Am 14. April 1532 ernennt ihn
der König zum Keeper of the Jewel House. Auf diesem Posten, hatte Henry Wyatt gesagt, ist man
in der Lage, sich einen Überblick über das Einkommen des Königs und seine
Ausgaben zu verschaffen.
Wie als Botschaft für jeden
vorbeikommenden Höfling ruft der König: »Warum nicht, sagt mir, warum soll ich
nicht den Sohn eines ehrlichen Schmieds anstellen?«
Er verkneift sich das Lächeln
bei dieser Beschreibung Walters; so viel schmeichelhafter als alles, wozu der
spanische Botschafter gelangt ist. Der König sagt: »Was Sie sind, dazu mache
ich Sie. Ich allein. Alles, was Sie sind, alles, was Sie haben, wird von mir
stammen.«
Der Gedanke bereitet Henry ein
Vergnügen, das man ihm kaum missgönnen kann. Er ist dieser Tage so
entgegenkommend, so freigebig und aufgeschlossen, dass man ihm das
gelegentliche Hervorheben seiner Position - sei es nun notwendig oder nicht -
verzeihen muss. Der Kardinal sagte immer, dass die Engländer einem König alles
vergeben, bis er versucht, sie zu besteuern. Er sagte auch immer: Die
Bezeichnung eines Amtes ist eigentlich gleichgültig. Wenn irgendein Kollege im
Kronrat mal nicht aufgepasst hat, musste er ziemlich bald feststellen, dass ich
inzwischen seine Arbeit übernommen hatte.

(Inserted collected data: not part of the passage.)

Lemma falling_loop (m d : nat) :
  forall (n : nat) (s : Trainer.state),
    falling env game g h n s -> (n + S d = m)%nat -> (m <= 26)%nat ->
    (forall j, (n < j < m)%nat -> hits_floor h j = false) ->
    hits_floor h m = true ->
    forall fuel, (S d < fuel)%nat ->
      exists s', Trainer.game_loop fuel env game s = Ok (Some s') /\
                 fallen g m s'.
Proof.
  induction d as [|d IH]; intros n s Hs Hm H26 Hno Hhit fuel Hfuel.
  - destruct fuel as [|[|fuel]]; try lia.
    destruct (falling_tick n s Hs) as (s' & Htick & Hs'); [lia|].
    replace (S n) with m in Hs' by lia. rewrite Hhit in Hs'.
    exists s'. split; [|exact Hs'].
    cbn [Trainer.game_loop].
    destruct Hs as [(b & -> & _) _ _ _ _ Hpolls _].
    rewrite Hpolls, Hevents by lia. rewrite Htick.
    cbn [mbind result_bind]. now rewrite (fn_birds _ _ _ Hs').
  - destruct fuel as [|fuel]; [lia|].
    destruct (falling_tick n s Hs) as (s' & Htick & Hs'); [lia|].
    rewrite Hno in Hs' by lia.
    destruct (IH (S n) s' Hs') with (fuel := fuel)
      as (s'' & Hloop & Hs''); try assumption; try lia.
    { intros j Hj. apply Hno. lia. }
    exists s''. split; [|exact Hs''].
    cbn [Trainer.game_loop].
    destruct Hs as [(b & -> & _) _ _ _ _ Hpolls _].
    rewrite Hpolls, Hevents by lia. rewrite Htick.
    cbn [mbind result_bind]. exact Hloop.
Qed.

Lemma falling_init (id : Z) (fit : fitness_store) :
  falling env game g h 0 (Trainer.init_state env game [(id, g)] fit).
Proof.
  split; cbn; try reflexivity.
  - eexists. split; [reflexivity|]. repeat split; apply Hsprites.
  - apply lookup_insert_eq.
  - eexists. split; [reflexivity|]. split; reflexivity.
Qed.

End Faller.

Lemma first_hit_spec (h : nat) :
  forall fuel n,
    (n <= first_hit h fuel n <= n + fuel)%nat /\
    (forall j, (n <= j < first_hit h fuel n)%nat -> hits_floor h j = false) /\
    ((first_hit h fuel n < n + fuel)%nat ->
       hits_floor h (first_hit h fuel n) = true).
Proof.
  induction fuel as [|fuel IH]; intros n; cbn [first_hit].
  - repeat split; lia.
  - destruct (hits_floor h n) eqn:E.
    + repeat split; try lia. intros _. exact E.
    + destruct (IH (S n)) as (Hr & Hno & Hhit).
      repeat split; try lia.
      * intros j Hj. destruct (decide (j = n)) as [->|Hne]; [exact E|].
        apply Hno. lia.
      * intros Hlt. apply Hhit. lia.
Qed.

An einem Tag im April ist er
in einem Büro in Westminster, als Hugh Latimer vorbeikommt, frisch aus der Haft
in Lambeth Palace entlassen. »Nun?«, sagt Hugh. »Sie sollten mit dem Schreiben
aufhören und mir die Hand geben.«
Er steht hinter seinem
Schreibtisch auf und umarmt Latimer: staubiger schwarzer Mantel, Sehnen,
Knochen. »Sie haben Warham also eine schöne Rede gehalten?«
»Aus dem Stegreif, auf meine
Weise. Sie kam so frisch aus meinem Mund wie aus dem Mund eines Babys.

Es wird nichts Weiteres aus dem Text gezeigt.